Havana in 1841 (Fragments)

Por: Cirilo Villaverde

As a cosmopolitan city, and who doubts that it is, there are many visions and above all the prides that Havana has generated over time. Today our pages offer his image written in the middle of the colonial period, portrait of a ladiga and growing city, seen by the eyes of those who return from abroad. Behind the portrait, vibrate the pen of one of our most important novelists.

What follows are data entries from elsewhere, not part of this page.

(** * Chart lab backend: a shallow embedding of [backend/server.py]

    The service has three layers that the handlers of [server.py] glue
    together: pandas (tabular data), matplotlib.pyplot (a process-wide
    registry of figures) and a MongoDB collection of chart documents.

    - Module [Pandas] models the [DataFrame] operations the handlers call.
      A missing cell (NaN) is [None]. Sums of an int64 column wrap around as
      pandas' do. A float64 value is held as an exact rational ([Qc]), and
      the arithmetic on floats is exact: float64 rounding, overflow and
      infinities are outside the model, so what is proved of float results
      is stated for data on which they play no part.
    - Module [Matplotlib] models a figure by the calls made on it.
    - Module [Py] holds what the handlers need from Python itself:
      exceptions, and a state-and-exception monad whose state is the
      process-wide [World] (pyplot's figures, the database, the sources
      of identifiers and of time), with the library calls that act on it.
    - Module [Server] is [server.py], handler by handler, statement by
      statement.
    - Module [Spec] words the properties of the specification, and
      Module [Sample] holds the data the examples run on.

    Encoded payloads are represented by what decoding them yields: a base64
    CSV string by the outcome of [base64.b64decode(..).decode('utf-8')]
    followed by [pd.read_csv], a base64 PNG string by the figure that
    [plt.savefig] wrote. *)

From Stdlib Require Import ZArith QArith Qcanon Reals Lra String List Permutation Sorted.
From stdpp Require Import base numbers strings pretty gmap option list.

Local Open Scope string_scope.
Local Open Scope list_scope.

(** ** pandas *)

Module Pandas.

(** A non-missing cell value: a number, a Python [bool] or a [str]. *)
Inductive scalar :=
| Num (q : Qc)
| Boolean (b : bool)
| Str (s : string).

#[global] Instance scalar_eq_dec : EqDecision scalar.
Proof. solve_decision. Defined.

(** A cell; [None] is NaN. *)
Abbreviation cell := (option scalar).

(** What an [object] column parsed by [read_csv] holds besides NaN. *)
Inductive pyobj :=
| OStr (s : string)
| OBool (b : bool).

Definition scalar_of_pyobj (o : pyobj) : scalar :=
  match o with
  | OStr s => Str s
  | OBool b => Boolean b
  end.

(** The column dtypes [read_csv] infers with its default arguments. An
    integer column has no missing value; a numeric column with a missing
    value or a decimal point is [float64]; a column of [True]/[False]
    literals is [bool]; anything else is [object]. *)
Inductive dtype := int64 | float64 | bool_ | object_.

#[global] Instance dtype_eq_dec : EqDecision dtype.
Proof. solve_decision. Defined.

Inductive Series :=
| Int64 (xs : list Z)
| Float64 (xs : list (option Qc))
| Bool (xs : list bool)
| Object (xs : list (option pyobj)).

Definition dtype_of (s : Series) : dtype :=
  match s with
  | Int64 _ => int64
  | Float64 _ => float64
  | Bool _ => bool_
  | Object _ => object_
  end.

(** An integer as a rational. *)
Abbreviation Z2Qc := Qc_of_Z.

(** [Series.values] as cells. *)
Definition values (s : Series) : list cell :=
  match s with
  | Int64 xs => (λ z : Z, Some (Num (Z2Qc z))) <$> xs
  | Float64 xs => (λ o : option Qc, Num <$> o) <$> xs
  | Bool xs => (λ b : bool, Some (Boolean b)) <$> xs
  | Object xs => (λ o : option pyobj, scalar_of_pyobj <$> o) <$> xs
  end.

(** A frame is its columns in file order. [read_csv] mangles repeated
    header names, so a parsed frame has pairwise distinct names. *)
Definition DataFrame := list (string * Series).

Definition columns (df : DataFrame) : list string := fst <$> df.

(** [len(df)] *)
Definition len (df : DataFrame) : nat :=
  match df with
  | [] => 0
  | (_, s) :: _ => length (values s)
  end.

(** [name in df.columns] *)
Definition has_column (name : string) (df : DataFrame) : bool :=
  bool_decide (name ∈ columns df).

(** [df[name]]; [None] stands for the [KeyError] pandas raises. *)
Fixpoint getitem (df : DataFrame) (name : string) : option Series :=
  match df with
  | [] => None
  | (n, s) :: df' => if decide (n = name) then Some s else getitem df' name
  end.

(** The selectors the handlers pass to [select_dtypes(include=...)]. No
    column parsed by [read_csv] with default arguments is categorical. *)
Inductive selector := number | object | category.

France is Paris, England is London, Italy is Rome. If with enough foundation this is said especially of those first two nations, the most enlightened and powerful of the Old World, with no less, in our view, it could be said that Havana, today, is the island of Cuba.
[…]
Since the very remote period to which we are now referring, the maritime city, soft wax in the hands of its architects or owners, has always taken the form they have wanted to give it. Everyone, you can make sure, has printed her peculiar character. Under the command of the politician and warrior, his most favorite ornaments have been castles, stakes, batteries, cannons and military camps; under the courtier, he has held his palaces, cathedrals, walks, gardens, fountains, monuments and improved streets. And after as magical as rapid transformations, for those who rule it are not perpetual, today the son who abandoned her for two brief years does not tire of contemplating her in amazement: a new and rozagante city, which leaves the seascath, in the way that the goddess of the beauty of Greek fanatics.
For, to tell you the truth, the Indian waved her plume, straightened, and walked laden with strange feathers, precious stones and silks, which she has certainly acquired not in exchange for the gold and silver of her mines, but the sugar, coffee and tobacco of her fertile fields. In vain, then, it has been to oppose walls and open pits for him. These and those have been passed on …
This rush to build houses and this rapidness in population has caused the evils that now seek to be remedied: the people, abandoned to their own instinct, built on their whim, without squeezing regularly or in any order. But, at last, he built, that it is not little; and the population of outside the walls today is proudly offered in the eyes of the passerby, full of life and movement with its gardens, its fountains, theaters, temples and walks […].
From the high bars of her beautiful walk of Paula, which is due to the year that expires, let us pass the view through the clean and quiet mirror of its bay, that if it is night without moon, we will see the stars of the sky as arrows of fire nailed to the bottom of the waters and a thousand lucky small and large boats […]. But if the sun shines our horizon, let us not browse any record: the flags and flamulas that wave in the gavias of the ships furbles in the port will tell us in voices that the trade of Havana in 1841 is actively related to all the nations of the Old and New World. Let us not penetrate at noon on the streets of the city, because we will risk being spoiled […]; the deafening noise of millions of wagons, forklifts and wagons; driving or removing the fruits of the country and foreigners from the dock, it will tell us that trade … is as flourishing and active as that of the most merchant cities in Europe and America.
[…]
At that time of night, likewise, the whole city, as if by charm, and in the manner of certain insects from our fields, springs light from its bowels; but not a light to offend the view, but to reflect on the a thousand varied treasures that the trade has poured into clothing, silver, quincalla, burnished furniture, rich cloths, watches, jewellery, food, sweets and how much the arts and sciences produce throughout Europe. And as if it were absolutely necessary for the products of these nations to be issued here by their own children, Germany and England have populated our desks; France, our watchmaking, jewelry stores, perfumeries, hairdressers, tailors and fashion stores; Spain, our fabric, grocery, quincalla and hat shops; Italy supplies us with its buhoneros, organisers and sellers of statues and prints […].
Everywhere the footprint of trade is discovered, working its metamorphosis and wonders. At the influence of their creative breath, every day there are shops of all kinds, which dazzle, not only because of the luxury with which they are adorned, but also because of the treasures and precious things they enclose. Everywhere there is a people who in luxury and misery do not yield to any of the land, although the expression seems exaggerated, and although at first glance the ideas of luxury and misery together seem to some poorly married and contraposed. Ω

Taken from Cuban costumbristas of the nineteenth century, t.I, selection and prologue of Salvador Bueno, Havana, Editorial Letras Cubanas, 2016.